[Data items]
▬▬▬▬▬▬
(* ===== verification/WorkerSharingTheorems.v ===== *)
(** The properties of worker runs that share the table and the proof files, that
    are killed, or that run alone. *)

From stdpp Require Import relations gmap.
From S2P Require Import Prelude.
From S2P Require Import PyText.
From S2P Require Import PyValue.
From S2P Require Import Binary64.
From S2P Require Import FloatOps.
From S2P Require Import Calendar.
From S2P Require Import Sha256.
From S2P Require Import LoggerFacts.
From S2P Require Import ChainStore.
From S2P Require Import Anchor.
From S2P Require Import AnchorStore.
From S2P Require Import AnchorStoreFacts.
From S2P Require Import AnchorWorker.
From S2P Require Import WorkerFacts.
From S2P Require Import RunFacts.
From S2P Require Import RunProgress.
From S2P Require Import AnchorFacts.
From S2P Require Import WorkerTheorems.
From S2P Require Import WorkerSharing.
From S2P Require Import WorkerSharingFacts.
From S2P Require Import WorkerAlone.
From S2P Require Import WorkerRace.
From S2P Require Import WorkerRecovery.

Section facts.
Context `{OpenTimestamps}.

(** ** The two invariants *)

Lemma worker_shared exact w : worker_inv w -> shared_inv exact w.
Proof.
  intros [Ht Hp Hf]. constructor; try done. eapply Forall_impl; [exact Hf|]. intros r. unfold proof_ok, row_proof.
  destruct (effective r); try done. intros Hb. by exists true.
Qed.

Lemma shared_worker w : shared_inv true w -> worker_inv w.
Proof.
  intros [Ht Hp Hf]. constructor; try done. eapply Forall_impl; [exact Hf|]. intros r. unfold proof_ok, row_proof.
  destruct (effective r); try done. intros (b & Hb & He). by rewrite <- (He eq_refl).
Qed.

(** ** Rows *)

Lemma pool_step_rows exact p p' i :
  pool_inv exact p -> pool_step exact p p' ->
  i ∈ map identity (w_table (po_world p)) -> i ∈ map identity (w_table (po_world p')).
Proof.
  intros [Hw Hst _ _] Hstep. destruct Hstep as [p a Hone|p k a lock store env st st' w' Hk Htmp E|p k a st Hk Hov]; try done.
  destruct (advance_ok exact a lock store env (po_world p) st st' w' Hw (Hst k a st Hk) Htmp E) as (_ & _ & [Hr _ _] & _).
  apply Hr.
Qed.

Lemma pool_reachable_rows exact w p i :
  shared_inv exact w -> pool_reachable exact w p ->
  i ∈ map identity (w_table w) -> i ∈ map identity (w_table (po_world p)).
Proof.
  intros Hw Hr Hi.
  apply (rtc_invariant (pool_step exact) (fun p => pool_inv exact p /\ i ∈ map identity (w_table (po_world p)))
    (Pool w []) p); [|exact Hr|by split].
  intros q q' [Hq Hi'] Hs. split; [by eapply pool_step_inv|by eapply pool_step_rows].
Qed.

(** ** A run alone *)

Lemma alone_unique a lock store envs s s1 s2 :
  rtc (alone_step a lock store envs) s s1 -> rtc (alone_step a lock store envs) s s2 -> over s1.1 = true ->
  rtc (alone_step a lock store envs) s2 s1.
Proof.
  intros H1 H2 Ho. induction H2 as [s|s x s2 Hx _ IH]; [done|]. apply IH. destruct H1 as [s|s y s1 Hy H1].
  - unfold alone_step in Hx. by destruct s as [[] w].
  - unfold alone_step in Hx, Hy. assert (x = y) as -> by congruence. done.
Qed.
End facts.

(** ** The properties *)

Section properties.
Context `{OpenTimestamps}.

(** C8: any number of runs of the worker may be interleaved at any step, and any
    of them killed at any step, within [write_proof_atomic] too: the table stays
    well formed and within the constraints of the schema, no row is lost, and
    every row that is pending or upgraded, or failed from there, has at its path
    a whole proof that the library reads as a proof of the tip of that row, never
    a part of one or the proof of another tip. *)
Theorem workers_share_safely w p :
  shared_inv false w -> pool_reachable false w p ->
  let w' := po_world p in
  table_ok (w_table w') /\ schema_ok (w_table w') = true /\
  (forall i, i ∈ map identity (w_table w) -> i ∈ map identity (w_table w')) /\
  forall r, r ∈ w_table w' -> effective r = SUBMITTED_PENDING \/ effective r = UPGRADED_UNVERIFIED ->
    exists digest proof i, bytes_fromhex (tip r) = Some digest /\ w_files w' !! proof_path r = Some proof /\
      inspect_proof (ProofBytes proof) digest = Ok i.
Proof.
  intros Hw Hr. cbv zeta. destruct (pool_reachable_inv false w p Hw Hr) as [[Ht Hp Hf] _ _ _].
  split; [done|]. split; [by apply table_ok_schema|]. split; [by intros i; eapply pool_reachable_rows|].
  rewrite Forall_forall in Hf. intros r Hin He.
  destruct (proved_row _ _ _ (Hf r Hin) He) as (b & digest & proof & i & Hd & Hpf & Hi & _).
  by exists digest, proof, i.
Qed.

(** C10: a worker that is killed, at any step and any number of times, leaves
    nothing that the next run does not repair, as long as runs do not overlap.
    Whatever was done up to the kill satisfies the invariant of the worker, and
    the next run, when the calendars raise no configuration error and no row has
    failed more than 1014 times (the delay of the 1016th attempt does not fit a
    float), returns, leaves no job due and satisfies the invariant.  Work cut
    between the publication of a proof and its transaction is taken up: a due job
    that is still queued (or failed from there) although a run put a proof at its
    path, and a pending one whose file already has a Bitcoin attestation, keep
    that file, and their row becomes what the cut transaction would have made of
    it, when the file can be read and the next check has a date. *)
Theorem killed_runs_recover w p interval threshold directory lock store envs now sequence tip_hash :
  worker_inv w -> pool_reachable true w p -> instant_ok now -> instant_ok (now + 108000 * us_per_second) ->
  locked_tip lock store = Ok (sequence, tip_hash) ->
  (forall i, temporary_ok (je_temporary (envs i)) /\ w_files (po_world p) !! je_temporary (envs i) = None) ->
  (forall i, calm_env (envs i)) ->
  Forall (fun r => attempt_count r <= 1014 /\ 0 < interval_minutes r) (w_table (po_world p)) ->
  WorkerConfig_ok interval threshold = true ->
  let out := run_once interval threshold directory lock store envs now (po_world p) in
  let fs := w_files (po_world p) in
  worker_inv (po_world p) /\ worker_inv out.1 /\ (exists n, out.2 = Ok n) /\
  due_jobs (_utc_text now) (w_table out.1) = [] /\
  forall r next, r ∈ w_table (po_world p) -> is_due (_utc_text now) r = true ->
    (state (resumed r) = QUEUED /\ fs !! proof_path r <> w_files w !! proof_path r) \/
    (state (resumed r) = SUBMITTED_PENDING /\ proof_of fs r true) ->
    je_read (envs (id r)) = true -> add_us now (minutes_us (interval_minutes r)) = Some next ->
    w_files out.1 !! proof_path r = fs !! proof_path r /\
    exists b, proof_of fs r b /\ recovered_row now (_utc_text next) b r ∈ w_table out.1.
Proof.
  intros Hw Hr Hnow Hlast Hl Htmp Hcalm Hrows Hcfg. cbv zeta.
  assert (Hs : shared_inv true w) by by apply worker_shared.
  assert (Hp : worker_inv (po_world p)) by by apply shared_worker, (pool_reachable_inv true w p).
  destruct (run_once_drained interval threshold directory lock store envs now (po_world p) sequence tip_hash)
    as [Hret Hdue]; try done.
  split; [done|]. split; [by eapply run_once_spec|]. split; [done|]. split; [done|].
  intros r next Hin Hd Hc Hread Hnext.
  assert (Hb : exists b, proof_of (w_files (po_world p)) r b /\
    (state (resumed r) = QUEUED \/ (state (resumed r) = SUBMITTED_PENDING /\ b = true))).
  { destruct Hc as [[Hq Hne]|[Hq Hb]]; [|by exists true; auto].
    destruct (published_proof true w p r Hs Hr Hin Hne) as [b Hb]. exists b. auto. }
  destruct Hb as (b & Hb & Hst).
  destruct (run_once_returns interval threshold directory lock store envs now (po_world p) sequence tip_hash)
    as [_ Hloop]; try done; [eapply Forall_impl; [exact Hrows|]; by intros ? []|].
  destruct (looped_handled _ _ _ _ _ r Hloop) as (r' & Hr' & Hh).
  - apply due_jobs_in. split; [by apply tracked_in|done].
  - by apply tracked_in.
  - destruct (handled_recovers _ _ _ _ _ _ _ _ _ Hh Hb Hread Hst Hnext) as [Hf ->]. split; [exact Hf|]. by exists b.
Qed.

(** Nothing is lost between the two models of a run: a run that nothing
    interleaves takes its steps, one transaction, look at a file or file system
    call at a time, to the world and the result of [run_once], raised exceptions
    included; every way it can go leads there; and those steps are steps of the
    pool of runs. *)
Theorem run_alone_exact a lock store envs w :
  worker_inv w -> instant_ok (ra_now a) ->
  (forall i, temporary_ok (je_temporary (envs i)) /\ w_files w !! je_temporary (envs i) = None) ->
  let out := run_once (ra_interval a) (ra_threshold a) (ra_directory a) lock store envs (ra_now a) w in
  rtc (alone_step a lock store envs) (Starting, w) (Finished out.2, out.1) /\
  (forall s, rtc (alone_step a lock store envs) (Starting, w) s ->
     rtc (alone_step a lock store envs) s (Finished out.2, out.1)) /\
  pool_reachable true w (Pool out.1 [(a, Finished out.2)]).
Proof.
  intros Hw Hnow Htmp. cbv zeta. pose proof (run_alone a lock store envs w Hw Hnow Htmp) as Hrun. cbv zeta in Hrun.
  split; [done|]. split; [intros s Hs; by eapply alone_unique|]. eapply rtc_l; [by apply (pool_start true (Pool w []) a)|].
  apply (alone_pool true a lock store envs _ _ (Pool w [(a, Starting)]) 0) in Hrun; try done. intros i. apply Htmp.
Qed.
End properties.

(** ** Witnesses *)

Lemma toy_instants : instant_ok 0 /\ instant_ok (0 + 108000 * us_per_second).
Proof. split; [by unfold instant_ok|]. split; [done|]. unfold max_instant, us_per_day, us_per_second. lia. Qed.

(** Two runs at one row, the one overtaking the other. *)
Lemma workers_share_safely_witness :
  exists tip_hash digest, let w := po_world (race_pool tip_hash digest) in
    exists proof i, w_files w !! proof_file [47] 0 tip_hash = Some proof /\ inspect_proof (ProofBytes proof) digest = Ok i.
Proof.
  destruct toy_locked_digest as (store & tip_hash & digest & Hl & Hd & Hlen). exists tip_hash, digest. cbv zeta.
  destruct (proj2 (proj2 (proj2 (workers_share_safely _ _ (worker_shared false _ (race_start_ok store tip_hash digest Hl Hd Hlen))
    (race_reachable store tip_hash digest Hl Hd Hlen)))) _ (list_elem_of_here _ _) (or_intror eq_refl))
    as (digest' & proof & i & Hd' & Hp & Hi).
  exists proof, i. split; [exact Hp|]. cbn in Hd'. rewrite Hd in Hd'. injection Hd' as <-. exact Hi.
Defined.

(** A run killed after the proof was published and before its transaction. *)
Lemma killed_runs_recover_witness :
  exists store tip_hash digest,
    let out := run_once 15 6 [47] true store (fun _ => toy_env) 0 (po_world (crash_pool tip_hash digest)) in
    recovered_row 0 (_utc_text 900000000) false (crash_row tip_hash) ∈ w_table out.1 /\
    w_files out.1 !! proof_file [47] 0 tip_hash = Some (0 :: digest).
Proof.
  destruct toy_locked_digest as (store & tip_hash & digest & Hl & Hd & Hlen). exists store, tip_hash, digest. cbv zeta.
  assert (Hrows : Forall (fun r => attempt_count r <= 1014 /\ 0 < interval_minutes r)
    (w_table (po_world (crash_pool tip_hash digest)))) by (constructor; [by split|constructor]).
  assert (Hf : crash_files tip_hash digest !! proof_file [47] 0 tip_hash = Some (0 :: digest)) by apply lookup_insert_eq.
  destruct (proj2 (proj2 (proj2 (proj2 (killed_runs_recover _ _ 15 6 [47] true store (fun _ => toy_env) 0 0 tip_hash
    empty_worker (crash_reachable store tip_hash digest Hl Hd Hlen true) (proj1 toy_instants) (proj2 toy_instants) Hl
    (crash_temporary store tip_hash digest Hl) toy_env_calm Hrows eq_refl)))) (crash_row tip_hash) 900000000
    (list_elem_of_here _ _) eq_refl) as (E & b & Hb & Hin).
  - left. split; [reflexivity|]. intros E. assert (Some (0 :: digest) = None) as [=].
    rewrite <- Hf. etransitivity; [exact E|apply lookup_empty].
  - reflexivity.
  - reflexivity.
  - split; [|rewrite <- Hf; exact E]. replace false with b; [exact Hin|].
    apply (proof_of_unique _ _ _ _ Hb). exists digest, (0 :: digest), {| inspected_digest := digest; has_bitcoin_attestation := false |}.
    split; [exact Hd|]. split; [exact Hf|]. split; [by apply (race_inspect digest Hlen 0)|reflexivity].
Defined.

Lemma run_alone_exact_witness :
  exists store, let out := run_once 15 6 [47] true store (fun _ => toy_env) 0 (World [] ∅) in
    pool_reachable true (World [] ∅) (Pool out.1 [(toy_args, Finished out.2)]).
Proof.
  destruct toy_locked_tip as (store & tip_hash & Hl). exists store.
  exact (proj2 (proj2 (run_alone_exact toy_args true store (fun _ => toy_env) (World [] ∅)
    empty_worker (proj1 toy_instants) toy_temporary))).
Defined.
▬▬▬▬▬▬
◆ What you will do ◆
Taking the line with "intros Hw Hr Hnow" as the first and the line with "as [Hret Hdue]; try done." as the last, retype that stretch of the data above exactly, with no other lines.

◆ Result for this task ◆
  intros Hw Hr Hnow Hlast Hl Htmp Hcalm Hrows Hcfg. cbv zeta.
  assert (Hs : shared_inv true w) by by apply worker_shared.
  assert (Hp : worker_inv (po_world p)) by by apply shared_worker, (pool_reachable_inv true w p).
  destruct (run_once_drained interval threshold directory lock store envs now (po_world p) sequence tip_hash)
    as [Hret Hdue]; try done.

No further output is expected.